PROBLEM STATEMENT | Reproduce, exactly and in full, only the lines below from the one containing "the volume then" through the one containing "holds a filesystem".

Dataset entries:
---*---

(* ===== verification/FilesystemProps.v ===== *)
(** * Properties of NullFS

    Formatting, mounting, the operations of a mounted filesystem, power failures and
    unmounting, together; with the volume of DemoVolume.v as the witness. *)

From Stdlib Require Import ZArith Lia.
From stdpp Require Import base list numbers option gmap.
From S2P Require Import Prelude NullfsBytes NullfsPhase3 NullfsSuperblock NullfsRecord NullfsInode.
From S2P Require Import NullfsDirectory NullfsAllocation BlockDevice Journal JournalDisk JournalSteps.
From S2P Require Import JournalRecovery JournalProps Volume Mutation Mount Extents VolumeReads Session.
From S2P Require Import MutationSteps Atomicity Layout Ownership Mounted FileWrite Truncate Namespace DirectoryViews.
From S2P Require Import NamespaceSteps Create Remove Rename Orphans Reclaim Validate Lifecycle Remount.
From S2P Require Import ImageBuilder ImagePlan ImageVolume ImageWrites ImageContents ImageNodes ImageTree ImageBitmaps ImageMetadata.
From S2P Require Import Format Lifetime Durability DemoVolume.

Open Scope Z_scope.

Lemma never_torn (y : list Z) : ¬ (λ _ : list Z, False) y.
Proof. by intros []. Qed.

(** ** Formatting *)

Section formatting.
Context {D : Type} {HD : BlockDevice D} {torn : list Z → Prop} {HC : CrashSafe D torn}.

(** C4. A formatted volume can always be mounted.  Let a builder be finished, and let
    the volume then live any number of lives: each mounts it, runs any sequence of
    operations, unmounts it or not, and ends with a power failure at any point of the
    device's cache; also mounts that fail, and operations that stop the filesystem at a
    lost commit.  Block writes are atomic.  Then the device holds a filesystem
    ([contains]): behind its journal are contents with a state block, a tree of
    directories, exact allocation and a list of orphans.  The next mount finds that
    filesystem: it returns one with the same entries and the nodes that have links,
    which satisfies the invariant, or it fails and the volume can be mounted again; it
    never panics, and when that list is empty and that state block has a free count it
    fails only for the device or for an exhausted counter. *)
Theorem formatted_volume_survives (b b' : ImageBuilder D) (d d1 d2 : D) : (∀ y, ¬ torn y) → builder_ok (torn := torn) b →
  Builder.finish b = (Ok d, b') →
  lives (ib_superblock b) d d1 → reboots d1 d2 → fits (ib_superblock b) d2 →
  ∃ h T E st l, contains (torn := torn) (ib_superblock b) (ib_groups b) h T E st l d2 ∧
    mount_finds (torn := torn) (ib_superblock b) (ib_groups b) h T E st l d2 ∧
    ∀ s, try_mount_read_write d2 = Ok s → healthy (torn := torn) (with_state Dirty (ib_superblock b)) (ib_groups b) s.
Proof.
  intros Ha Hb Hfin Hl Hre Hfit. pose proof (finish_built b Hb) as Hf. unfold wp in Hf. rewrite Hfin in Hf. cbn [wpo] in Hf.
  destruct Hf as (v & nodes & Hbuilt). pose proof (iv_volume _ _ (bk_volume _ Hb)) as Hvol.
  pose proof (formatted_unsigned b Hb) as Hu. pose proof (formatted_bits b Hb) as Hbits.
  pose proof (lives_survive Ha _ _ Hvol Hu Hbits d d1 (formatted_survives b Hb d v nodes Hbuilt) Hl) as Hs.
  destruct (survives_mount Ha _ _ Hvol Hu Hbits d1 d2 Hs Hre Hfit) as (h & T & E & st & l & Hct & Hm).
  exists h, T, E, st, l. split; [done|]. split; [by split|]. intros s Hs'. rewrite Hs' in Hm.
  by apply (remounted_healthy _ _ h T E).
Qed.
End formatting.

---*---

EXERCISE OUTPUT |
    the volume then live any number of lives: each mounts it, runs any sequence of
    operations, unmounts it or not, and ends with a power failure at any point of the
    device's cache; also mounts that fail, and operations that stop the filesystem at a
    lost commit.  Block writes are atomic.  Then the device holds a filesystem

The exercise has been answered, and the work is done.